The essay is instructive for us in many respects. It used an idiom far removed from what must have been everyday language for the young author; yet the awareness of injustice and the yearning for equality and dignity that it reflects is a sadly familiar feeling even today. A notable feature of the essay is the perception of the East India Company government as more just to Dalit communities, reflecting old origins of the tension between local self-governance on the one hand and the ease with which it lends itself to institutional exploitation on the other.

It may be said quite plausibly that the essay is strongly influenced by arguments of 19th century Christian Missionaries. However, there are not necessarily the ‘foreign’ clutches that they seem to be at first glance. Indeed, for communities living in isolation in a state of systematic social injustice ideas from outside can serve as the breeze that throws windows open, lets them take a deep breath and think of possibilities. Many reform movements in South Asia and elsewhere have benefited from such ‘foreign’ hands. After all Mahatma Gandhi is India’s most valuable export!

The fact that the young author and hopefully her family were willing to let the essay be identified with her is quite remarkable. Her name Mukta, which means the ‘free one’, is coincidentally evocative in this context. We have no idea what Mukta grew up to become. Perhaps she became Christian; perhaps she grew up married and brought up a family and was one of the very old women who blessed Ambedkar in his efforts; perhaps she died young in childbirth. None of those possibilities dim the blazing brightness of the indignation in every word she wrote.

Excerpts from the Marathi essay, ‘About the Griefs of Mangs and Mahars’

[‘Mangmaharanchya dukhavishayee’] by Muktabai [circa 1855]

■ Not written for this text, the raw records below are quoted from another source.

(** * Verification of the response sanitizer of [server.js]

    The development embeds [sanitizeOutput] (server.js, lines 60-171) and the
    part of the ECMAScript regular-expression semantics it relies on:
    backtracking matching with priorities, the flags [g], [i] and [m],
    capture groups, lookahead, [String.prototype.replace], [split], [match],
    [trim] and [RegExp.prototype.test] with its [lastIndex] state.

    Strings are sequences of UTF-16 code units, as in JavaScript; none of the
    patterns carries the [u] flag, so matching works on code units. *)

From Stdlib Require Import String Ascii List NArith Bool Arith Lia.
Import ListNotations.

(** ** Code units and strings *)

Definition unit16 := N.
Definition jsstring := list unit16.

(** An ASCII literal of the development as a JavaScript string. *)
Definition js (s : string) : jsstring :=
  map N_of_ascii (list_ascii_of_string s).

Definition LF : unit16 := 10%N.
Definition CR : unit16 := 13%N.

Definition between (lo hi c : N) : bool := (lo <=? c)%N && (c <=? hi)%N.

(** WhiteSpace and LineTerminator code units: the set of [\s] and of [trim]. *)
Definition isSpace (c : unit16) : bool :=
  between 9 13 c || (c =? 32)%N || (c =? 160)%N || (c =? 5760)%N
  || between 8192 8202 c || (c =? 8232)%N || (c =? 8233)%N
  || (c =? 8239)%N || (c =? 8287)%N || (c =? 12288)%N || (c =? 65279)%N.

Definition isLineTerminator (c : unit16) : bool :=
  (c =? 10)%N || (c =? 13)%N || (c =? 8232)%N || (c =? 8233)%N.

Definition isDigit (c : unit16) : bool := between 48 57 c.

(** Word characters of [\b]: [A-Za-z0-9_]. *)
Definition isWordChar (c : unit16) : bool :=
  between 97 122 c || between 65 90 c || between 48 57 c || (c =? 95)%N.

(** Upper-case mapping of a single code unit, as case-insensitive matching
    uses it.  The letters of the patterns of [sanitizeOutput] are Basic
    Latin, Latin-1 and Greek letters.  The table lists the code units with a
    one-unit upper case in U+0041-U+03AB, hence every code unit whose upper
    case is that of a pattern character.  All other code units (caseless
    ones, those with a longer upper case such as sharp s, letters of other
    scripts) are their own image, which keeps them apart from every pattern
    character. *)
Definition toUpperCase (c : unit16) : unit16 :=
  if between 97 122 c then (c - 32)%N                       (* a-z *)
  else if (c =? 181)%N then 924%N                           (* micro sign *)
  else if between 224 254 c && negb (c =? 247)%N then (c - 32)%N
  else if (c =? 255)%N then 376%N
  else if between 940 940 c then 902%N
  else if between 941 943 c then (c - 37)%N
  else if between 945 961 c then (c - 32)%N                 (* alpha-rho *)
  else if (c =? 962)%N then 931%N                           (* final sigma *)
  else if between 963 971 c then (c - 32)%N                 (* sigma-upsilon *)
  else if (c =? 972)%N then 908%N
  else if between 973 974 c then (c - 63)%N
  else if (c =? 976)%N then 914%N                           (* beta symbol *)
  else if (c =? 977)%N then 920%N                           (* theta symbol *)
  else if (c =? 981)%N then 934%N                           (* phi symbol *)
  else if (c =? 982)%N then 928%N                           (* pi symbol *)
  else if (c =? 1008)%N then 922%N                          (* kappa symbol *)
  else if (c =? 1009)%N then 929%N                          (* rho symbol *)
  else if (c =? 1013)%N then 917%N                          (* lunate epsilon *)
  else c.

(** Canonicalize of the specification of RegExp without the [u] flag: a code
    unit of 128 or more never folds onto an ASCII one. *)
Definition canonicalize (c : unit16) : unit16 :=
  let cu := toUpperCase c in
  if (128 <=? c)%N && (cu <? 128)%N then c else cu.

(** ** Regular expressions *)

Inductive citem : Type :=
| CChar (c : unit16)
| CRange (lo hi : unit16)
| CSpace                     (* \s *)
| CNotSpace                  (* \S *)
| CDigit.                    (* \d *)

Inductive regex : Type :=
| Eps
| Chr (c : unit16)
| Any                                   (* . *)
| Class (neg : bool) (items : list citem)
| Seq (r1 r2 : regex)
| Alt (r1 r2 : regex)
| Star (greedy : bool) (r : regex)      (* r* and r*? *)
| Opt (r : regex)                       (* r? *)
| Group (i : nat) (r : regex)           (* the i-th capturing group *)
| Look (r : regex)                      (* (?=r) *)
| Bol                                   (* ^ *)
| Eol                                   (* $ *)
| WordB.                                (* \b *)

Definition Plus (r : regex) : regex := Seq r (Star true r).

Definition seqs (rs : list regex) : regex := fold_right Seq Eps rs.

Fixpoint alts (rs : list regex) : regex :=
  match rs with
  | [] => Class false []
  | [r] => r
  | r :: rs' => Alt r (alts rs')
  end.

Definition ch (a : ascii) : regex := Chr (N_of_ascii a).
Definition lit (s : string) : regex := seqs (map Chr (js s)).
Definition words (ws : list string) : regex := alts (map lit ws).
Definition cc (a : ascii) : citem := CChar (N_of_ascii a).
Definition cr (a b : ascii) : citem := CRange (N_of_ascii a) (N_of_ascii b).
Definition chars (s : string) : list citem := map CChar (js s).

(** The flags that change what a pattern matches; [g] is a property of the
    operation that uses the pattern. *)
Record flags : Type := Flags { ignoreCase : bool; multiline : bool }.

Definition f_   : flags := Flags false false.
Definition f_i  : flags := Flags true false.
Definition f_m  : flags := Flags false true.
Definition f_im : flags := Flags true true.

(** ** The matcher *)

(** A match state: the code unit before the current position, the input from
    the current position on, and the captures made so far. *)
Record mstate : Type := MkSt {
  prev : option unit16;
  rest : jsstring;
  caps : list (nat * jsstring)
}.

Definition units (lo hi : unit16) : list unit16 :=
  map N.of_nat (seq (N.to_nat lo) (S (N.to_nat hi) - N.to_nat lo)).

Definition chr_eq (fl : flags) (a c : unit16) : bool :=
  if ignoreCase fl then (canonicalize a =? canonicalize c)%N else (a =? c)%N.

Definition item_match (fl : flags) (it : citem) (c : unit16) : bool :=
  match it with
  | CChar a => chr_eq fl a c
  | CRange lo hi =>
      if ignoreCase fl
      then existsb (fun a => (canonicalize a =? canonicalize c)%N) (units lo hi)
      else between lo hi c
  | CSpace => isSpace c
  | CNotSpace => negb (isSpace c)
  | CDigit => isDigit c
  end.

Definition class_match (fl : flags) (neg : bool) (items : list citem)
    (c : unit16) : bool :=
  xorb neg (existsb (fun it => item_match fl it c) items).

Definition consume (st : mstate) (p : unit16 -> bool) : list mstate :=
  match rest st with
  | c :: tl => if p c then [MkSt (Some c) tl (caps st)] else []
  | [] => []
  end.

Definition guard (b : bool) (st : mstate) : list mstate :=
  if b then [st] else [].

Definition at_bol (fl : flags) (st : mstate) : bool :=
  match prev st with
  | None => true
  | Some c => multiline fl && isLineTerminator c
  end.

Definition at_eol (fl : flags) (st : mstate) : bool :=
  match rest st with
  | [] => true
  | c :: _ => multiline fl && isLineTerminator c
  end.

Definition at_wordb (st : mstate) : bool :=
  xorb (match prev st with Some c => isWordChar c | None => false end)
       (match rest st with c :: _ => isWordChar c | [] => false end).

(** An iteration of a quantifier with minimum 0 that consumes nothing is
    rejected. *)
Definition progress (st st' : mstate) : bool :=
  length (rest st') <? length (rest st).

Definition set_cap (i : nat) (v : jsstring) (cs : list (nat * jsstring)) :=
  (i, v) :: filter (fun p => negb (fst p =? i)) cs.

Definition capture (i : nat) (st st' : mstate) : mstate :=
  MkSt (prev st') (rest st')
       (set_cap i (firstn (length (rest st) - length (rest st')) (rest st))
                (caps st')).

(** Iterations of [r*]: every iteration consumes a code unit, hence at most
    [length (rest st)] of them can follow one another. *)
Fixpoint star_loop (greedy : bool) (f : mstate -> list mstate) (n : nat)
    (st : mstate) : list mstate :=
  match n with
  | 0 => [st]
  | S n' =>
      let more := flat_map (star_loop greedy f n') (filter (progress st) (f st)) in
      if greedy then more ++ [st] else st :: more
  end.

(** [rmatch fl r st] lists the states in which a match of [r] that starts in
    [st] can end, in the order in which backtracking tries them. *)
Fixpoint rmatch (fl : flags) (r : regex) (st : mstate) {struct r} : list mstate :=
  match r with
  | Eps => [st]
  | Chr a => consume st (chr_eq fl a)
  | Any => consume st (fun c => negb (isLineTerminator c))
  | Class neg items => consume st (class_match fl neg items)
  | Seq r1 r2 => flat_map (rmatch fl r2) (rmatch fl r1 st)
  | Alt r1 r2 => rmatch fl r1 st ++ rmatch fl r2 st
  | Star greedy r' => star_loop greedy (rmatch fl r') (length (rest st)) st
  | Opt r' => filter (progress st) (rmatch fl r' st) ++ [st]
  | Group i r' => map (capture i st) (rmatch fl r' st)
  | Look r' =>
      match rmatch fl r' st with
      | [] => []
      | st' :: _ => [MkSt (prev st) (rest st) (caps st')]
      end
  | Bol => guard (at_bol fl st) st
  | Eol => guard (at_eol fl st) st
  | WordB => guard (at_wordb st) st
  end.

(** The first match that starts at the current position. *)
Definition match_here (fl : flags) (r : regex) (p : option unit16)
    (s : jsstring) : option mstate :=
  hd_error (rmatch fl r (MkSt p s [])).

Definition matched_len (s : jsstring) (st : mstate) : nat :=
  length s - length (rest st).

(** ** String operations *)

(** A replacement text: literal code units and [$n] references. *)
Inductive titem : Type :=
| TLit (c : unit16)
| TGroup (i : nat).

Definition get_cap (i : nat) (cs : list (nat * jsstring)) : jsstring :=
  match find (fun p => fst p =? i) cs with
  | Some p => snd p
  | None => []
  end.

Definition expand (t : list titem) (st : mstate) : jsstring :=
  flat_map (fun it => match it with
                      | TLit c => [c]
                      | TGroup i => get_cap i (caps st)
                      end) t.

(** [s.replace(/r/g, t)].  The scan tries a match at every position from
    left to right; [skip] counts the code units of the last match that are
    still to be passed over.  After an empty match the code unit at that
    position is copied and the scan resumes behind it. *)
Fixpoint replace_go (fl : flags) (r : regex) (t : list titem)
    (p : option unit16) (s : jsstring) (skip : nat) {struct s} : jsstring :=
  match skip with
  | S k =>
      match s with
      | [] => []
      | c :: s' => replace_go fl r t (Some c) s' k
      end
  | 0 =>
      match match_here fl r p s with
      | None =>
          match s with
          | [] => []
          | c :: s' => c :: replace_go fl r t (Some c) s' 0
          end
      | Some st =>
          expand t st ++
          match s with
          | [] => []
          | c :: s' =>
              match matched_len s st with
              | 0 => c :: replace_go fl r t (Some c) s' 0
              | S k => replace_go fl r t (Some c) s' k
              end
          end
      end
  end.

Definition replace_all (fl : flags) (r : regex) (t : list titem)
    (s : jsstring) : jsstring :=
  replace_go fl r t None s 0.

(** [s.match(/r/g)]: the matched substrings ([null] is the empty list). *)
Fixpoint match_go (fl : flags) (r : regex) (p : option unit16) (s : jsstring)
    (skip : nat) {struct s} : list jsstring :=
  match skip with
  | S k =>
      match s with
      | [] => []
      | c :: s' => match_go fl r (Some c) s' k
      end
  | 0 =>
      match match_here fl r p s with
      | None =>
          match s with
          | [] => []
          | c :: s' => match_go fl r (Some c) s' 0
          end
      | Some st =>
          firstn (matched_len s st) s ::
          match s with
          | [] => []
          | c :: s' => match_go fl r (Some c) s' (pred (matched_len s st))
          end
      end
  end.

Definition match_all (fl : flags) (r : regex) (s : jsstring) : list jsstring :=
  match_go fl r None s 0.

“Sir, to refute using Vedic authority the opinion of those who hate us, we begin with the claim of these people who set themselves up over us, especially the gourmand Brahmins, that the Vedas are their property and that only they should study these scriptures. If so, then it is evident that we have no scriptures. If the Vedas are for Brahmins, then it is the sacred duty of Brahmins to follow the teachings therein. If we do not have the freedom to study the scriptures, then does it not follow that we are without any religion? God save us; if even our studying the Vedas is a grave sin (as the Brahmins say), then what fools we would be if we actually follow the teachings therein? The Muslims live by the Q’oran, the English by the Bible and the Brahmins by the Vedas. It seems that they are happier than us to a greater or lesser extent depending on their religions, true or false. Therefore do you, Lord God, make known to us which religion comes from you, so that we may also experience it as they do. But that religion which only some may know and others must find only in the faces of gluttons; let that religion and others like it be lost from the face of the earth, and let it never enter our heads to do such a religion any honour.

The Brahmins consider us humans inferior to cattle. Hear me; when Bajirao ruled, did they consider us equal even to donkeys? For see, if you do but beat a lame donkey, will his owner let you be unscathed? But who was there ever to say, ‘do not beat the Mangs and Mahars’?

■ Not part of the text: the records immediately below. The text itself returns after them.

Lemma FeedForward_forward_agree f x1 x2 y1 y2 b :
  FeedForward_forward f x1 = Ok y1 → FeedForward_forward f x2 = Ok y2 →
  agree b x1 x2 → agree b y1 y2.
Proof.
  unfold FeedForward_forward, Linear_forward, Dropout_forward.
  intros (a1 & Ha1 & (g1 & Hg1 & H1)%bind_Ok)%bind_Ok
         (a2 & Ha2 & (g2 & Hg2 & H2)%bind_Ok)%bind_Ok Hx.
  eauto using mapM_agree.
Qed.

Lemma call_fn_agree r x1 x2 kw1 kw2 s1 s2 y1 y2 s1' s2' b :
  heap s1 = heap s2 →
  run (call_fn r x1 kw1) s1 = Ok (y1, s1') →
  run (call_fn r x2 kw2) s2 = Ok (y2, s2') →
  agree b x1 x2 → kw_agree b kw1 kw2 → agree b y1 y2.
Proof.
  unfold call_fn. intros Hh H1 H2 Hx (Hc & Hm & Hp).
  apply run_bind in H1 as (o1 & t1 & D1 & H1). apply run_deref in D1 as [D1 <-].
  apply run_bind in H2 as (o2 & t2 & D2 & H2). apply run_deref in D2 as [D2 <-].
  rewrite Hh in D1. rewrite D1 in D2. injection D2 as <-.
  destruct o1; try done.
  - rewrite Hp in H1. eapply Attention_forward_agree; eauto.
  - destruct (kw_context kw1), (kw_mask kw1), (kw_pos_emb kw1); try done.
    destruct (kw_context kw2), (kw_mask kw2), (kw_pos_emb kw2); try done.
    apply run_lift in H1 as [H1 _]. apply run_lift in H2 as [H2 _].
    by eapply FeedForward_forward_agree.
Qed.

Lemma PreNorm_forward_agree p x1 x2 kw1 kw2 s1 s2 y1 y2 s1' s2' b :
  heap s1 = heap s2 →
  run (PreNorm_forward p x1 kw1) s1 = Ok (y1, s1') →
  run (PreNorm_forward p x2 kw2) s2 = Ok (y2, s2') →
  agree b x1 x2 → kw_agree b kw1 kw2 → agree b y1 y2.
Proof.
  unfold PreNorm_forward. intros Hh H1 H2 Hx (Hc & Hm & Hp).
  apply run_bind in H1 as (n1 & t1 & N1 & H1). apply run_lift in N1 as [N1 <-].
  apply run_bind in H2 as (n2 & t2 & N2 & H2). apply run_lift in N2 as [N2 <-].
  apply run_bind in H1 as (kw1' & t1 & K1 & H1).
  apply run_bind in H2 as (kw2' & t2 & K2 & H2).
  pose proof (mapM_agree _ _ _ _ _ _ N1 N2 Hx) as Hn.
  assert (t1 = s1 ∧ t2 = s2 ∧ kw_agree b kw1' kw2') as (-> & -> & Hkw).
  { destruct (norm_context p) as [nc|].
    - destruct (kw_context kw1) as [c1|] eqn:E1; [|done].
      destruct (kw_context kw2) as [c2|] eqn:E2; [|done].
      apply run_bind in K1 as (c1' & u1 & C1 & K1). apply run_lift in C1 as [C1 <-].
      apply run_bind in K2 as (c2' & u2 & C2 & K2). apply run_lift in C2 as [C2 <-].
      apply run_ret in K1 as [<- <-]. apply run_ret in K2 as [<- <-].
      split; [done|]. split; [done|]. split; [|done]. simpl in *.
      by eapply mapM_agree.
    - apply run_ret in K1 as [<- <-]. apply run_ret in K2 as [<- <-]. done. }
  by eapply call_fn_agree.
Qed.

Lemma rowwise_call r kw1 kw2 b :
  kw_agree b kw1 kw2 → rowwise b (λ x, call r x kw1) (λ x, call r x kw2).
Proof.
  intros Hkw x1 x2 s1 s2 y1 y2 s1' s2' Hh Hx H1 H2. split.
  - unfold call in H1, H2.
    apply run_bind in H1 as (o1 & t1 & D1 & H1). apply run_deref in D1 as [D1 <-].
    apply run_bind in H2 as (o2 & t2 & D2 & H2). apply run_deref in D2 as [D2 <-].
    rewrite Hh in D1. rewrite D1 in D2. injection D2 as <-.
    destruct o1; try done. by eapply PreNorm_forward_agree.
  - apply call_emits in H1 as (? & (-> & _) & _).
    by apply call_emits in H2 as (? & (-> & _) & _).
Qed.

Lemma add3_agree y1 x1 z1 y2 x2 z2 b :
  add3 y1 x1 = Ok z1 → add3 y2 x2 = Ok z2 →
  agree b y1 y2 → agree b x1 x2 → agree b z1 z2.
Proof. apply zip_exact_agree. Qed.

Lemma rowwise_residual F1 F2 b :
  rowwise b F1 F2 → rowwise b (residual F1) (residual F2).
Proof.
  intros HF x1 x2 s1 s2 y1 y2 s1' s2' Hh Hx
    (f1 & H1 & A1)%residual_run (f2 & H2 & A2)%residual_run.
  destruct (HF _ _ _ _ _ _ _ _ Hh Hx H1 H2) as [Hf Hh'].
  split; [by eapply add3_agree | done].
Qed.

Lemma rowwise_bind F1 F2 G1 G2 b :
  rowwise b F1 F2 → rowwise b G1 G2 →
  rowwise b (λ x, F1 x ≫= G1) (λ x, F2 x ≫= G2).
Proof.
  intros HF HG x1 x2 s1 s2 y1 y2 s1' s2' Hh Hx
    (a1 & t1 & H1 & K1)%run_bind (a2 & t2 & H2 & K2)%run_bind.
  destruct (HF _ _ _ _ _ _ _ _ Hh Hx H1 H2) as [Ha Hh'].
  by eapply HG.
Qed.

Lemma rowwise_foldlM {B} (f1 f2 : T3 → B → M T3) (ls : list B) b :
  (∀ l, rowwise b (λ x, f1 x l) (λ x, f2 x l)) →
  rowwise b (λ x, foldlM f1 x ls) (λ x, foldlM f2 x ls).
Proof.
  intros Hf. induction ls as [|l ls IH]; intros x1 x2 s1 s2 y1 y2 s1' s2' Hh Hx H1 H2.
  - apply run_ret in H1 as [<- <-]. by apply run_ret in H2 as [<- <-].
  - simpl in H1, H2.
    apply run_bind in H1 as (a1 & t1 & H1 & K1).
    apply run_bind in H2 as (a2 & t2 & H2 & K2).
    destruct (Hf l _ _ _ _ _ _ _ _ Hh Hx H1 H2) as [Ha Hh'].
    by eapply IH.
Qed.

Lemma rowwise_self_block pe blk b :
  rowwise b (λ x, self_block pe x blk) (λ x, self_block pe x blk).
Proof.
  unfold self_block.
  apply (rowwise_bind (residual _) (residual _) (residual _) (residual _));
    apply rowwise_residual, rowwise_call; done.
Qed.

Lemma rowwise_layer_group d1 d2 m1 m2 pe l b :
  agree b d1 d2 → mask_agree b m1 m2 →
  rowwise b (λ x, layer_group d1 m1 pe x l) (λ x, layer_group d2 m2 pe x l).
Proof.
  intros Hd Hm. unfold layer_group.
  apply (rowwise_bind (residual _) (residual _)).
  { apply rowwise_residual, rowwise_call. done. }
  apply (rowwise_bind (residual _) (residual _)).
  { apply rowwise_residual, rowwise_call. done. }
  apply rowwise_foldlM. intros blk. apply rowwise_self_block.
Qed.

End Noninterference.

Section Batch.
Context {rt : Runtime} {rot : Rotary}.

(** ** The preparation of the data, row by row *)

Lemma shape_of_row {A} r (l : tensor A (S r)) sh i x :
  shape_of (S r) l = Some sh → l !! i = Some x →
  ∃ s, sh = length l :: s ∧ shape_of r x = Some s.
Proof.
  intros H Hx. destruct l as [|y ys]; [done|]. simpl in H.
  destruct (shape_of r y) as [s|] eqn:Ey; [|done]. simpl in H.
  destruct (forallb _ ys) eqn:Ef; [|done]. injection H as <-.
  exists s. split; [done|]. destruct i as [|i]; simpl in Hx.
  - by injection Hx as <-.
  - rewrite forallb_forall in Ef. apply list_elem_of_lookup_2, list_elem_of_In in Hx.
    apply Ef in Hx. by apply bool_decide_eq_true in Hx.
Qed.

Lemma agree_replicate {A} (x : A) n1 n2 b :
  b < n1 → b < n2 → agree b (replicate n1 x) (replicate n2 x).
Proof. intros H1 H2. exists x. by rewrite !lookup_replicate_2. Qed.

Lemma agree_length_l {A} (xs ys : list A) b : agree b xs ys → b < length xs.
Proof. intros (x & H & _). by eapply lookup_lt_Some. Qed.

Lemma agree_length_r {A} (xs ys : list A) b : agree b xs ys → b < length ys.
Proof. intros (x & _ & H). by eapply lookup_lt_Some. Qed.

Lemma encode_positions_agree r self axis (d1 d2 y1 y2 : tensor scalar (S (S r))) b :
  encode_positions self axis d1 = Ok y1 → encode_positions self axis d2 = Ok y2 →
  agree b d1 d2 → agree b y1 y2.
Proof.
  unfold encode_positions.
  intros (ap1 & A1 & (p1 & P1 & (e1 & E1 & C1)%bind_Ok)%bind_Ok)%bind_Ok
         (ap2 & A2 & (p2 & P2 & (e2 & E2 & C2)%bind_Ok)%bind_Ok)%bind_Ok Hd.
  assert (ap2 = ap1) as -> by congruence.
  assert (p2 = p1) as -> by congruence.
  assert (e2 = e1) as -> by congruence.
  eapply (zip_exact_agree _ _ _ _ _ _ _ _ C1 C2 Hd).
  apply agree_replicate; [by eapply agree_length_l | by eapply agree_length_r].
Qed.

Lemma axis_agree r (d1 d2 : tensor scalar (S (S r))) sh1 sh2 b :
  shape_of (S (S r)) d1 = Some sh1 → shape_of (S (S r)) d2 = Some sh2 →
  agree b d1 d2 → drop 1 sh1 = drop 1 sh2.
Proof.
  intros H1 H2 (x & Hx1 & Hx2).
  destruct (shape_of_row _ _ _ _ _ H1 Hx1) as (s1 & -> & E1).
  destruct (shape_of_row _ _ _ _ _ H2 Hx2) as (s2 & -> & E2).
  simpl. congruence.
Qed.

(** ** The latent array and the logits, row by row *)

Lemma Perceiver_latents_agree r self (d1 d2 : tensor scalar (S (S r))) m1 m2
    s1 s2 x1 x2 s1' s2' b :
  heap s1 = heap s2 → agree b d1 d2 → mask_agree b m1 m2 →
  run (Perceiver_latents self d1 m1) s1 = Ok (x1, s1') →
  run (Perceiver_latents self d2 m2) s2 = Ok (x2, s2') →
  agree b x1 x2 ∧ heap s1' = heap s2'.
Proof.
  intros Hh Hd Hm H1 H2. unfold Perceiver_latents in H1, H2.
  destruct (shape_of (S (S r)) d1) as [sh1|] eqn:S1; [|done].
  destruct (shape_of (S (S r)) d2) as [sh2|] eqn:S2; [|done].
  rewrite <- (axis_agree _ _ _ _ _ _ S1 S2 Hd) in H2.
  set (axis := take r (drop 1 sh1)) in *.
  destruct (negb _); [done|].
  apply run_bind in H1 as (e1 & t1 & E1 & H1).
  apply run_bind in H2 as (e2 & t2 & E2 & H2).
  assert (agree b e1 e2 ∧ t1 = s1 ∧ t2 = s2) as (He & -> & ->).
  { destruct (self_fourier_encode_data self).
    - apply run_lift in E1 as [E1 <-]. apply run_lift in E2 as [E2 <-].
      split; [|done]. by eapply encode_positions_agree.
    - apply run_ret in E1 as [<- <-]. apply run_ret in E2 as [<- <-]. done. }
  apply run_bind in H1 as (o1 & t1 & D1 & H1). apply run_deref in D1 as [D1 <-].
  apply run_bind in H2 as (o2 & t2 & D2 & H2). apply run_deref in D2 as [D2 <-].
  rewrite Hh in D1. rewrite D1 in D2. injection D2 as <-.
  destruct o1 as [w| | | |]; try done.
  apply run_bind in H1 as (pe1 & t1 & T1 & H1).
  apply run_bind in H2 as (pe2 & t2 & T2 & H2).
  pose proof (agree_length_l _ _ _ Hd) as Hb1.
  pose proof (agree_length_r _ _ _ Hd) as Hb2.
  assert (pe2 = pe1 ∧ heap t1 = heap t2) as (-> & Hh').
  { destruct (sinu_emb self) as [e|].
    - unfold SinusoidalEmbeddings_forward in T1, T2.
      apply run_bind in T1 as (a1 & u1 & T1 & R1). apply run_ret in R1 as [<- <-].
      apply run_bind in T2 as (a2 & u2 & T2 & R2). apply run_ret in R2 as [<- <-].
      apply run_bind in T1 as ([] & v1 & T1 & R1). apply run_ret in R1 as [<- <-].
      apply run_bind in T2 as ([] & v2 & T2 & R2). apply run_ret in R2 as [<- <-].
      apply run_emit in T1 as ->. apply run_emit in T2 as ->. simpl.
      split; [|done].
      destruct (length d1) as [|n1]; [lia|]. destruct (length d2) as [|n2]; [lia|]. done.
    - apply run_ret in T1 as [<- <-]. apply run_ret in T2 as [<- <-]. done. }
  eapply (rowwise_foldlM _ _ (layers self) b); [| exact Hh' | | exact H1 | exact H2].
  - intros l. apply rowwise_layer_group; [by apply map_agree | done].
  - by apply agree_replicate.
Qed.


End Batch.

Section Residual.
Context {rt : Runtime} {rot : Rotary}.

(** ** The loop over the layers is a chain of residual steps *)

Lemma run_bind_ext {A B} (m1 m2 : M A) (f1 f2 : A → M B) st :
  run m1 st = run m2 st → (∀ a st', run (f1 a) st' = run (f2 a) st') →
  run (m1 ≫= f1) st = run (m2 ≫= f2) st.
Proof.
  unfold run, mbind, M_bind. intros -> Hf. destruct (m2 st) as [[a st']|e]; [apply Hf | done].
Qed.

Lemma run_bind_assoc {A B C} (m : M A) (f : A → M B) (g : B → M C) st :
  run ((m ≫= f) ≫= g) st = run (m ≫= λ a, f a ≫= g) st.
Proof. unfold run, mbind, M_bind. by destruct (m st) as [[a st']|e]. Qed.

Lemma foldlM_app {A B} (f : A → B → M A) l1 l2 a st :
  run (foldlM f a (l1 ++ l2)) st = run (foldlM f a l1 ≫= λ a', foldlM f a' l2) st.
Proof.
  revert a st. induction l1 as [|b l1 IH]; intros a st; simpl.
  - done.
  - rewrite run_bind_assoc. apply run_bind_ext; [done|]. intros a' st'. apply IH.
Qed.

Lemma self_blocks_chain pe blks x st :
  run (foldlM (self_block pe) x blks) st
  = run (residual_chain x
           (concat (map (λ blk : nat * nat,
                           [(blk.1, {| kw_context := None; kw_mask := None;
                                       kw_pos_emb := pe |});
                            (blk.2, no_kwargs)]) blks))) st.
Proof.
  unfold residual_chain. revert x st.
  induction blks as [|blk blks IH]; intros x st; simpl; [done|].
  unfold self_block at 1. etrans; [apply run_bind_assoc|].
  apply run_bind_ext; [done|]. intros x1 st1.
  apply run_bind_ext; [done|]. intros x2 st2. apply IH.
Qed.

Lemma layer_group_chain d m pe l x st :
  run (layer_group d m pe x l) st = run (residual_chain x (sublayer_calls d m pe l)) st.
Proof.
  unfold layer_group, residual_chain, sublayer_calls. simpl.
  apply run_bind_ext; [done|]. intros x1 st1.
  apply run_bind_ext; [done|]. intros x2 st2.
  apply self_blocks_chain.
Qed.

Those who dance around wearing sacerdotal clothing intend to consider themselves more virtuous than others, and this pleases them. But do these merciless hearts ever melt over the sorrows that befall us from this untouchability? Nobody employs us for this very reason. If we do not get any work, how can we earn a living?

O wise men wrap up and cast aside your selfish belly-filling pomposities and listen carefully to what I say. Consider what grief it must be when the women among us are brought to childbed when their homes do not even have roofs and are exposed to the depredations of wind and rain and the cold? Think on this from your own experiences. Where will pregnant women find money for physicians and medicines for ailments? Who among you was ever a respectable physician who gave medicines free to the people?

Woe, woe, Lord God, what sorrows are these? Writing any more about this injustice brings tears to my eyes. It is because of this the Lord God took pity on us and sent us the merciful English Government.

Now, there has come to be a most extraordinary thing since the rule of the unbiased and merciful English Government, which surprises me as I write. And that is, those who gave us grief as I have described above are now our dear countrymen, friends and brothers who are struggling day and night to bring us out of these depths of misery. However, not all Brahmins are so inclined. Those among them whose thoughts are evil continue to hate us as of yore, and threaten to cast out those of their brethren who work on our behalf.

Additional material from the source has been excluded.